:: Try it ::
In the entries below, find each line with the word "others" and pull it out.

:: Data records ::
◇ ◇ ◇ ◇

Definition ex_deleted : Dbs :=
  match delete_left_guilds ex_env (λ _, idle) 3 (ex_dbs (Some 0)) with Ret (d, _) => d | Panic => ex_dbs None end.
Definition ex_scanned : ConfigDb :=
  match scan_for_left_guilds ex_env (Ret (Ok (Ready [8]))) (λ _, GaStatus 403) (ex_left None) with Ret (c, _) => c | Panic => config_init end.

Lemma left_guilds_data_deleted_witness :
  delete_left_guilds ex_env (λ _, idle) 3 (ex_dbs (Some 0)) = Ret (ex_deleted, Ok tt) ∧ no_job_data 7 ex_deleted ∧
  same_job_data 8 (ex_dbs (Some 0)) ex_deleted ∧ delete_left_guilds ex_env (λ _, idle) 0 (ex_dbs (Some 0)) = Panic.
Proof.
  destruct (left_guilds_data_deleted ex_env 3 (ex_dbs (Some 0)) ltac:(lia) (proj1 (ex_left_ok (Some 0)))
    (proj2 (ex_left_ok (Some 0)))) as (d' & r & Hrun & Hsame & Hgone & _ & Hall).
  assert (Ret (d', r) = Ret (ex_deleted, Ok tt)) as Heq by (rewrite <- Hrun; vm_compute; reflexivity).
  injection Heq as -> ->. split; [exact Hrun|]. split; [|split].
  - apply Hgone; [reflexivity|]. exists (mkDbGuild "gone" "" 5 (Some 0)), 0. split; [vm_compute; reflexivity|]. split; [reflexivity|].
    vm_compute. reflexivity.
  - apply Hsame. intros (row & t & Hrow & Ht & _). vm_compute in Hrow. injection Hrow as <-. discriminate Ht.
  - exact (left_guilds_data_deleted ex_env 0 (ex_dbs (Some 0)) ltac:(lia) (proj1 (ex_left_ok (Some 0))) (proj2 (ex_left_ok (Some 0)))).
Defined.

(** Discord does not let the bot see guild 7; the broker is connected to guild 8. *)
Lemma scan_marks_left_guilds_witness :
  scan_for_left_guilds ex_env (Ret (Ok (Ready [8]))) (λ _, GaStatus 403) (ex_left None) = Ret (ex_scanned, Ok tt) ∧
  (∃ k, joined_guilds ex_scanned !! 7 = Some (marked (mkDbGuild "gone" "" 5 None) (pg_now (ex_env k)))) ∧
  joined_guilds ex_scanned !! 8 = joined_guilds (ex_left None) !! 8.
Proof.
  assert (scan_for_left_guilds ex_env (Ret (Ok (Ready [8]))) (λ _, GaStatus 403) (ex_left None) = Ret (ex_scanned, Ok tt)) as Hrun
    by (vm_compute; reflexivity).
  split; [exact Hrun|].
  destruct (scan_marks_left_guilds ex_env [8] (λ _, GaStatus 403) (ex_left None) ex_scanned (Ok tt) (proj1 (ex_left_ok None))
    (proj2 (ex_left_ok None)) Hrun) as [Hrows Hmark]. split.
  - apply Hmark; [reflexivity|]. split; [vm_compute; reflexivity|]. split; [reflexivity|]. split; [|reflexivity].
    intros Hin. apply list_elem_of_singleton in Hin. discriminate Hin.
  - destruct (Hrows 8) as [He|(row & k & (_ & _ & Hn & _) & _)]; [exact He|]. exfalso. apply Hn. by left.
Defined.

(** A guild the bot joins again after the list was read loses its data all the same: the deletion
    does not look at the row again. *)
Lemma rejoined_guild_loses_its_data :
  let rejoin c := set_guilds (<[7 := mkDbGuild "gone" "" 5 None]> (joined_guilds c)) c in
  let others k := if bool_decide (k = 1%nat) then mkOthers id id rejoin else idle in
  ∃ d', delete_left_guilds ex_env others 3 (ex_dbs (Some 0)) = Ret (d', Ok tt) ∧
    dg_left_at <$> joined_guilds (rejoin (ex_left (Some 0))) !! 7 = Some None ∧
    d_buckets d' !! (7, "b", "k") = None ∧ joined_guilds (d_config d') !! 7 = None.
Proof. vm_compute. by eexists. Qed.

◇ ◇ ◇ ◇

:: Answer box ::
  let others k := if bool_decide (k = 1%nat) then mkOthers id id rejoin else idle in
  ∃ d', delete_left_guilds ex_env others 3 (ex_dbs (Some 0)) = Ret (d', Ok tt) ∧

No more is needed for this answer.